[RECORDS — start]

(** * The application controller of the video analyzer (src/App.tsx)

    A shallow embedding of the [App] component's state, of its two handlers
    [handleFileUpload] and [handleAnalyze], and of the events the rendered
    tree lets through, followed by the properties of the controller.

    React commits the setter calls of one synchronous section of a handler
    together; a handler section is therefore embedded as the list of the
    calls it makes, in source order, computed from the values its closure
    captured (the state of the last render), and a transition of the
    controller executes one such list.  An [await] ends a section: the
    remainder of [handleAnalyze] runs when the awaited promise settles. *)

From Stdlib Require Import String List ZArith QArith Bool Lia.
Import ListNotations.

Local Open Scope string_scope.
Local Open Scope list_scope.

(** ** Data (src/types.ts and the browser's values) *)

Record KeyMoment := mkKeyMoment {
  timestamp_description : string;
  event_summary : string
}.

Record AnalysisResult := mkAnalysisResult {
  title : string;
  summary : string;
  key_topics : list string;
  key_moments : list KeyMoment
}.

(** A browser [File]: the controller only reads its MIME [type]. *)
Record File := mkFile {
  name : string;
  type : string
}.

(** A frame is encoded image data. *)
Definition Frame := string.

(** What a [catch] clause can receive.  JavaScript throws any value: an
    instance of [Error], which carries a [message], or something else (a
    [MediaError], an [Event], a rejected plain object, a string), whose
    [message] property may or may not exist. *)
Inductive Thrown :=
| ErrorInstance (message : string)
| NonError (message : option string).

(** The [message] property of a thrown value, when it has one. *)
Definition fault_message (err : Thrown) : option string :=
  match err with
  | ErrorInstance m => Some m
  | NonError m => m
  end.

(** ** The component state: the eight [useState] cells of [App] *)

Record State := mkState {
  videoFile : option File;
  videoUrl : option string;
  analysisResult : option AnalysisResult;
  isLoading : bool;
  loadingMessage : string;
  error : option string;
  frameCount : Z;
  extractionProgress : Q
}.

Definition initialState : State :=
  {| videoFile := None;
     videoUrl := None;
     analysisResult := None;
     isLoading := false;
     loadingMessage := "";
     error := None;
     frameCount := 15;
     extractionProgress := 0 |}.

(** Calls that leave the component. *)
Inductive Effect :=
| ExtractFramesFromVideo (file : File) (count : Z)
| AnalyzeVideoFrames (frames : list Frame)
| ConsoleError (err : Thrown).

(** The calls a handler section makes: the state setters and the effects. *)
Inductive Cmd :=
| setVideoFile (v : option File)
| setVideoUrl (v : option string)
| setAnalysisResult (v : option AnalysisResult)
| setIsLoading (v : bool)
| setLoadingMessage (v : string)
| setError (v : option string)
| setFrameCount (v : Z)
| setExtractionProgress (v : Q)
| call (e : Effect).

(** Where [handleAnalyze] is suspended, if a run is pending. *)
Inductive Pending :=
| NoRun
| AwaitExtract
| AwaitAnalyze.

(** The controller: the committed state, the suspended run, and the effects
    issued so far, oldest first. *)
Record Config := mkConfig {
  ui : State;
  pending : Pending;
  effects : list Effect
}.

Definition initialConfig : Config :=
  {| ui := initialState; pending := NoRun; effects := [] |}.

Definition apply_cmd (c : Config) (k : Cmd) : Config :=
  let s := ui c in
  let put s' := {| ui := s'; pending := pending c; effects := effects c |} in
  match k with
  | setVideoFile v =>
      put (mkState v (videoUrl s) (analysisResult s) (isLoading s)
             (loadingMessage s) (error s) (frameCount s) (extractionProgress s))
  | setVideoUrl v =>
      put (mkState (videoFile s) v (analysisResult s) (isLoading s)
             (loadingMessage s) (error s) (frameCount s) (extractionProgress s))
  | setAnalysisResult v =>
      put (mkState (videoFile s) (videoUrl s) v (isLoading s)
             (loadingMessage s) (error s) (frameCount s) (extractionProgress s))
  | setIsLoading v =>
      put (mkState (videoFile s) (videoUrl s) (analysisResult s) v
             (loadingMessage s) (error s) (frameCount s) (extractionProgress s))
  | setLoadingMessage v =>
      put (mkState (videoFile s) (videoUrl s) (analysisResult s) (isLoading s)
             v (error s) (frameCount s) (extractionProgress s))
  | setError v =>
      put (mkState (videoFile s) (videoUrl s) (analysisResult s) (isLoading s)
             (loadingMessage s) v (frameCount s) (extractionProgress s))
  | setFrameCount v =>
      put (mkState (videoFile s) (videoUrl s) (analysisResult s) (isLoading s)
             (loadingMessage s) (error s) v (extractionProgress s))
  | setExtractionProgress v =>
      put (mkState (videoFile s) (videoUrl s) (analysisResult s) (isLoading s)
             (loadingMessage s) (error s) (frameCount s) v)
  | call e =>
      {| ui := s; pending := pending c; effects := effects c ++ [e] |}
  end.

Definition exec (ks : list Cmd) (c : Config) : Config :=
  fold_left apply_cmd ks c.

Definition suspend (p : Pending) (c : Config) : Config :=
  {| ui := ui c; pending := p; effects := effects c |}.

(** ** The messages of the source *)

Definition invalidUploadMessage : string :=
  "Please upload a valid video file.".

Definition noFileMessage : string :=
  "No video file selected.".

Definition extractingMessage : string :=
  "Extracting key frames from video...".

Definition sendingMessage : string :=
  "Sending frames to Gemini for analysis...".

Definition noFramesMessage : string :=
  "Could not extract any frames from the video. The file might be corrupted or in an unsupported format.".

Definition unknownErrorMessage : string :=
  "An unknown error occurred during analysis.".

(** Events: what the user, the extractor and the analysis client can make
    happen.  The outcome of an asynchronous call is the payload of the event
    that settles it. *)
Inductive Event :=
| FileUploaded (file : File)
| SliderChanged (value : Z)
| AnalyzeTriggered
| ProgressReported (progress : Q)
| ExtractionResolved (frames : list Frame)
| ExtractionRejected (err : Thrown)
| AnalysisResolved (result : AnalysisResult)
| AnalysisRejected (err : Thrown).

(** How a run of [handleAnalyze] that was started on a file unfolds: the
    progress callbacks, how extraction settles, and how analysis settles. *)
Inductive Settled (A : Type) :=
| Resolved (v : A)
| Rejected (err : Thrown).

Arguments Resolved {A} v.
Arguments Rejected {A} err.

Record Script := mkScript {
  progressReports : list Q;
  extraction : Settled (list Frame);
  analysis : Settled AnalysisResult
}.

(** ** Sample values, for the concrete instances below *)

Definition sampleVideo : File :=
  {| name := "clip.mp4"; type := "video/mp4" |}.

Definition sampleText : File :=
  {| name := "notes.txt"; type := "text/plain" |}.

Definition sampleFrames : list Frame :=
  [ "data:image/jpeg;base64,AAAA"; "data:image/jpeg;base64,BBBB" ].

Definition sampleResult : AnalysisResult :=
  {| title := "T";
     summary := "S";
     key_topics := [ "a" ];
     key_moments :=
       [ {| timestamp_description := "0:02"; event_summary := "x" |} ] |}.

(** A [MediaError]-like rejection: it has a [message], it is no [Error]. *)
Definition sampleMediaError : Thrown :=
  NonError (Some "MEDIA_ELEMENT_ERROR: Format error").

Definition blobURL (file : File) : string :=
  ("blob:" ++ name file)%string.

(** An [UploadZone] that forwards files only while nothing is loading. *)
Definition idleOnly (loading : bool) : bool :=
  negb loading.

(** The sample video selected; extraction pending; analysis pending; done. *)
Definition selectedConfig : Config :=
  {| ui := mkState (Some sampleVideo) (Some (blobURL sampleVideo)) None
             false "" None 15 0;
     pending := NoRun;
     effects := [] |}.

Definition extractingConfig : Config :=
  {| ui := mkState (Some sampleVideo) (Some (blobURL sampleVideo)) None
             true extractingMessage None 15 0;
     pending := AwaitExtract;
     effects := [ ExtractFramesFromVideo sampleVideo 15 ] |}.

Definition analyzingConfig : Config :=
  {| ui := mkState (Some sampleVideo) (Some (blobURL sampleVideo)) None
             true sendingMessage None 15 1;
     pending := AwaitAnalyze;
     effects := [ ExtractFramesFromVideo sampleVideo 15;
                  AnalyzeVideoFrames sampleFrames ] |}.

[RECORDS — finish]

> _YOUR ASSIGNMENT_
All that is needed is the exact run of lines above from the line containing "key frames from" through the line containing "ExtractionRejected (err : Thrown)", both of them included.

> _EXPECTED ANSWER_
  "Extracting key frames from video...".

Definition sendingMessage : string :=
  "Sending frames to Gemini for analysis...".

Definition noFramesMessage : string :=
  "Could not extract any frames from the video. The file might be corrupted or in an unsupported format.".

Definition unknownErrorMessage : string :=
  "An unknown error occurred during analysis.".

(** Events: what the user, the extractor and the analysis client can make
    happen.  The outcome of an asynchronous call is the payload of the event
    that settles it. *)
Inductive Event :=
| FileUploaded (file : File)
| SliderChanged (value : Z)
| AnalyzeTriggered
| ProgressReported (progress : Q)
| ExtractionResolved (frames : list Frame)
| ExtractionRejected (err : Thrown)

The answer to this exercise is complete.